[ENTRIES SUPPLIED]

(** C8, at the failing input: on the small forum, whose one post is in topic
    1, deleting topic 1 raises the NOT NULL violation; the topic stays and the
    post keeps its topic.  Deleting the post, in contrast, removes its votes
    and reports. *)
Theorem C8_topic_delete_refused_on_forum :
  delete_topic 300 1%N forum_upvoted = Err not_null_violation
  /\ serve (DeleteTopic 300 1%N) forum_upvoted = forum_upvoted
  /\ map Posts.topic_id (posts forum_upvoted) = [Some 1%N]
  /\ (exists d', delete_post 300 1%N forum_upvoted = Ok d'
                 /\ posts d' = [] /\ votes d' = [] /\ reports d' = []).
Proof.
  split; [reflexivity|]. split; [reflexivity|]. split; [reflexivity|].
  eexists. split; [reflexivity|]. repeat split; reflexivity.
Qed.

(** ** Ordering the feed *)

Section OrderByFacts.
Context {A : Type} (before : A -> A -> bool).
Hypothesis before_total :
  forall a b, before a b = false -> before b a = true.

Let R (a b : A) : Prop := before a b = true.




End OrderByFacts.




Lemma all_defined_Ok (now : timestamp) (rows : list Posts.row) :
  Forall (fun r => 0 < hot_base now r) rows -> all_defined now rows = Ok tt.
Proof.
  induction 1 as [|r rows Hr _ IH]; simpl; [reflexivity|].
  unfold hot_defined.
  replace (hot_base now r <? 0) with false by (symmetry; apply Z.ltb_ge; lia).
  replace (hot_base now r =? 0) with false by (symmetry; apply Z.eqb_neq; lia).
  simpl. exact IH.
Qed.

[ASSIGNED TASK] Extract all of the data above and output it character for character.

[THE COMPLETED TASK]
(** C8, at the failing input: on the small forum, whose one post is in topic
    1, deleting topic 1 raises the NOT NULL violation; the topic stays and the
    post keeps its topic.  Deleting the post, in contrast, removes its votes
    and reports. *)
Theorem C8_topic_delete_refused_on_forum :
  delete_topic 300 1%N forum_upvoted = Err not_null_violation
  /\ serve (DeleteTopic 300 1%N) forum_upvoted = forum_upvoted
  /\ map Posts.topic_id (posts forum_upvoted) = [Some 1%N]
  /\ (exists d', delete_post 300 1%N forum_upvoted = Ok d'
                 /\ posts d' = [] /\ votes d' = [] /\ reports d' = []).
Proof.
  split; [reflexivity|]. split; [reflexivity|]. split; [reflexivity|].
  eexists. split; [reflexivity|]. repeat split; reflexivity.
Qed.

(** ** Ordering the feed *)

Section OrderByFacts.
Context {A : Type} (before : A -> A -> bool).
Hypothesis before_total :
  forall a b, before a b = false -> before b a = true.

Let R (a b : A) : Prop := before a b = true.




End OrderByFacts.




Lemma all_defined_Ok (now : timestamp) (rows : list Posts.row) :
  Forall (fun r => 0 < hot_base now r) rows -> all_defined now rows = Ok tt.
Proof.
  induction 1 as [|r rows Hr _ IH]; simpl; [reflexivity|].
  unfold hot_defined.
  replace (hot_base now r <? 0) with false by (symmetry; apply Z.ltb_ge; lia).
  replace (hot_base now r =? 0) with false by (symmetry; apply Z.eqb_neq; lia).
  simpl. exact IH.
Qed.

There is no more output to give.